In one attempt to provide additional cooling within a computer system, an additional cooling fan was designed to be plugged into an expansion slot located on the motherboard. While providing some additional internal airflow, this type of approach has shortcomings associated therewith. For example, if the computer system, in which the cooling fan card was to be placed, did not have an available expansion card, functionality of the computer system is reduced by necessitating removal of an inserted expansion card to provide an empty slot into which the fan card could be inserted. Additionally, because the cooling fan card is coupled to the motherboard, the ambient air within the computer system would be included in the increased airflow, which can, in many instances, be higher in temperature than that of air external of the computer system. Also, because expansion slots within a motherboard are commonly located distant from the microprocessor, the increased airflow is circuitously applied to the microprocessor, which, in many circumstances, may not provide sufficient cooling to the microprocessor. This can be especially prevalent with computer systems having multiple microprocessors, such as rack mount systems.
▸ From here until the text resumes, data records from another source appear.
Lemma Sum_ignores_argument_witness :
  let t := mkTree [x07] 2 (Some []) (First (Some [x0a; x0b])) [] in
  Sum (H := fletcher16) t (Some [x09]) = Sum (H := fletcher16) t None /\
  Some [x0a; x0b] <> append (Some [x09]) (Some [x0a; x0b]).
Proof.
  intros t.
  destruct (Sum_ignores_argument (H := fletcher16) t (Some [x09])) as [E Hne].
  split; [exact E|].
  apply (Hne (mkTree [x07] 2 (Some []) (First (Some [x0a; x0b])) []));
    [reflexivity | cbn; lia].
Defined.

(** * Further properties *)

(** ** The tree computed level by level *)

Section TreeFacts.
Context {H : HashAlg}.

Lemma pair_ind (P : list slice -> Prop) :
  P [] ->
  (forall a, P [a]) ->
  (forall a b rest, P rest -> P (a :: b :: rest)) ->
  forall xs, P xs.
Proof.
  intros H0 H1 H2.
  fix IH 1. intros [|a [|b rest]]; [exact H0 | apply H1 | apply H2, IH].
Qed.

Lemma pairs_length (xs : list slice) :
  (2 * length (pairs xs) <= length xs + 1)%nat.
Proof.
  induction xs as [|a|a b rest IH] using pair_ind; cbn [pairs length]; lia.
Qed.

Lemma reduce_fuel (f1 : nat) :
  forall f2 xs,
    (length xs <= f1)%nat -> (length xs <= f2)%nat ->
    reduce f1 xs = reduce f2 xs.
Proof.
  induction f1 as [|f1 IH]; intros f2 xs H1 H2;
    destruct xs as [|a [|b rest]]; destruct f2 as [|f2]; try reflexivity;
    cbn [length] in *; try lia.
  cbn [reduce].
  pose proof (pairs_length (a :: b :: rest)) as Hp. cbn [length] in Hp.
  apply IH; lia.
Qed.

Lemma merkle_root_pairs (xs : list slice) :
  (2 <= length xs)%nat -> merkle_root xs = merkle_root (pairs xs).
Proof.
  intros Hlen. unfold merkle_root.
  destruct xs as [|a [|b rest]]; cbn [length] in *; try lia.
  change (reduce (S (S (length rest))) (a :: b :: rest))
    with (reduce (S (length rest)) (pairs (a :: b :: rest))).
  pose proof (pairs_length (a :: b :: rest)) as Hp. cbn [length] in Hp.
  apply reduce_fuel; lia.
Qed.

Lemma pairs_flat (ps : list (slice * slice)) : pairs (flat ps) = parents ps.
Proof.
  induction ps as [|[a b] ps IH]; [reflexivity|].
  unfold flat, parents in *. cbn [map concat app pairs fst snd]. now rewrite IH.
Qed.

Lemma pairs_flat_one (ps : list (slice * slice)) (x : slice) :
  pairs (flat ps ++ [x]) = parents ps ++ [x].
Proof.
  induction ps as [|[a b] ps IH]; [reflexivity|].
  unfold flat, parents in *. cbn [map concat app pairs fst snd]. now rewrite IH.
Qed.

Lemma flat_snoc (ps : list (slice * slice)) (a b : slice) :
  flat (ps ++ [(a, b)]) = (flat ps ++ [a]) ++ [b].
Proof.
  unfold flat. rewrite map_app, concat_app. cbn [map concat fst snd app].
  now rewrite <- app_assoc.
Qed.

Lemma parents_snoc (ps : list (slice * slice)) (a b : slice) :
  parents (ps ++ [(a, b)]) = parents ps ++ [parent a b].
Proof. unfold parents. now rewrite map_app. Qed.

Lemma length_flat (ps : list (slice * slice)) :
  length (flat ps) = (2 * length ps)%nat.
Proof.
  induction ps as [|[a b] ps IH]; [reflexivity|].
  unfold flat in *. cbn [map concat app length fst snd]. rewrite IH. lia.
Qed.

Lemma flat_not_nil (ps : list (slice * slice)) : ps <> [] -> flat ps <> [].
Proof. destruct ps as [|[a b] ps]; [congruence | discriminate]. Qed.

Context {HOk : HashOk H} (Hpos : 0 < hsize).

(** One more value at a level. *)
Lemma holds_recv (lv : level) (xs : list slice) :
  holds lv xs ->
  forall v d,
    is_nil v = false ->
    holds (fst (fst (recv lv v d))) (xs ++ [v]) /\ snd (recv lv v d) = [].
Proof.
  induction 1 as [|x|e ps Hps He IH|x e ps Hps Hx He IH]; intros v d Hv.
  - rewrite recv_AwaitFirst. cbn. split; [constructor | reflexivity].
  - destruct v as [r|]; [|discriminate].
    rewrite recv_First_value, combine_eq, recv_AwaitFirst. cbn [under_pairing fst snd].
    split; [|reflexivity].
    apply (holds_Pairing _ [(x, Some r)]); [discriminate|]. constructor.
  - destruct v as [r|]; [|discriminate].
    rewrite recv_Pairing_value. cbn [fst snd].
    split; [|reflexivity]. now constructor.
  - destruct v as [r|]; [|discriminate].
    rewrite recv_PairingRight_value, combine_eq.
    destruct (IH (parent x (Some r)) ([x01] ++ bytes_of x ++ bytes_of (Some r))
                (parent_not_nil x (Some r) Hpos)) as [Hh Hf].
    destruct (recv e (parent x (Some r)) _) as [[e' d'] f].
    cbn [under_pairing fst snd] in *. split; [|assumption].
    rewrite <- flat_snoc. apply holds_Pairing.
    + now destruct ps.
    + now rewrite parents_snoc.
Qed.

(** A value and then nils: each nil brings the root of what the level has
    received. *)
Lemma finals_value (lv : level) (xs : list slice) :
  holds lv xs ->
  forall v k d,
    is_nil v = false ->
    snd (processLevel lv v (S k) d) = repeat (merkle_root (xs ++ [v])) (S k).
Proof.
  induction 1 as [|x|e ps Hps He IH|x e ps Hps Hx He IH]; intros v k d Hv;
    cbn [processLevel]; rewrite ?Hv.
  - reflexivity.
  - rewrite combine_eq. unfold fresh. cbn [snd app]. reflexivity.
  - specialize (IH v k d Hv).
    destruct (processLevel e v (S k) d) as [[e' d'] f]. cbn [snd] in *.
    rewrite IH, (merkle_root_pairs (flat ps ++ [v])), pairs_flat_one;
      [reflexivity|].
    rewrite length_app, length_flat. destruct ps; [congruence | cbn [length]; lia].
  - rewrite combine_eq.
    specialize (IH (parent x v) k ([x01] ++ bytes_of x ++ bytes_of v)
                  (parent_not_nil x v Hpos)).
    destruct (processLevel e (parent x v) (S k) _) as [[e' d'] f]. cbn [snd] in *.
    rewrite IH, <- flat_snoc, <- parents_snoc, <- pairs_flat.
    symmetry. f_equal. apply merkle_root_pairs.
    rewrite length_flat, length_app. cbn [length]. lia.
Qed.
In another attempt, a larger heat sink with a greater surface area, e.g., taller cooling fins, for heat dissipation may be implemented. It is appreciated that a larger heat sink with taller cooling fins would inherently provide increased heat dissipation. However, in many instances, due to the constraints regarding available vertical space within today's computer systems, a larger heat sink is not a practical or viable solution to the problem. Further, in many instances, even a smaller, conventionally sized heat sink may not fit within the constraints of today's smaller sized computer systems and multiprocessor computer systems.
It is further appreciated that heat sinks are commonly configured with multiple cooling fins. For example, referring to Prior Art FIG. 1, air, e.g., air 2 is forced into heat sink 4 as indicated by airflow direction arrow 3. Heat sink 4 has a bank of cooling fins 5. Air 2 is forced about the surface area of cooling fins 5 providing heat transfer. It is appreciated, however, that the temperature of portions of air 2 which contact those portions of cooling fins 5 farther downstream from airflow 3 has been elevated, inherent to contacting portions of cooling fins 5 further upstream. In some instances, the downstream portions of cooling fins 5 cannot provide sufficient cooling of the now preheated air, which can effect the operation of a computer system.
Furthermore, if increasing the velocity of the airflow forced upon the cooling fins is attempted to provide adequate cooling, this attempt is not without shortcomings associated therewith. While the performance of a heat sink can increase as the velocity of the air passing over the cooling fins increases, with an increase in air velocity, or flow rate, there is an inherent increase in associated pressure drop. Because fans that are utilized to drive air across the cooling fins have a defined pressure drop versus a flow rate, there is a physical limit on the pressure drop a fan can deliver at a given flow rate. This can be addressed by utilizing larger or greater numbers of fins which, as described above, can negatively impact the density of the server or rack mount system. When the airflow contacts the upstream portions of the cooling fins, because of the increased velocity, an increased pressure drop occurs. An increased pressure drop can result in a decrease in volume of the air forced about the surface areas of the cooling fins and effectively reducing the velocity of the airflow, thus reducing the capacity of the cooling fins to dissipate heat.
Hence, many existing heat dissipation devices and methods do not provide sufficient heat dissipation.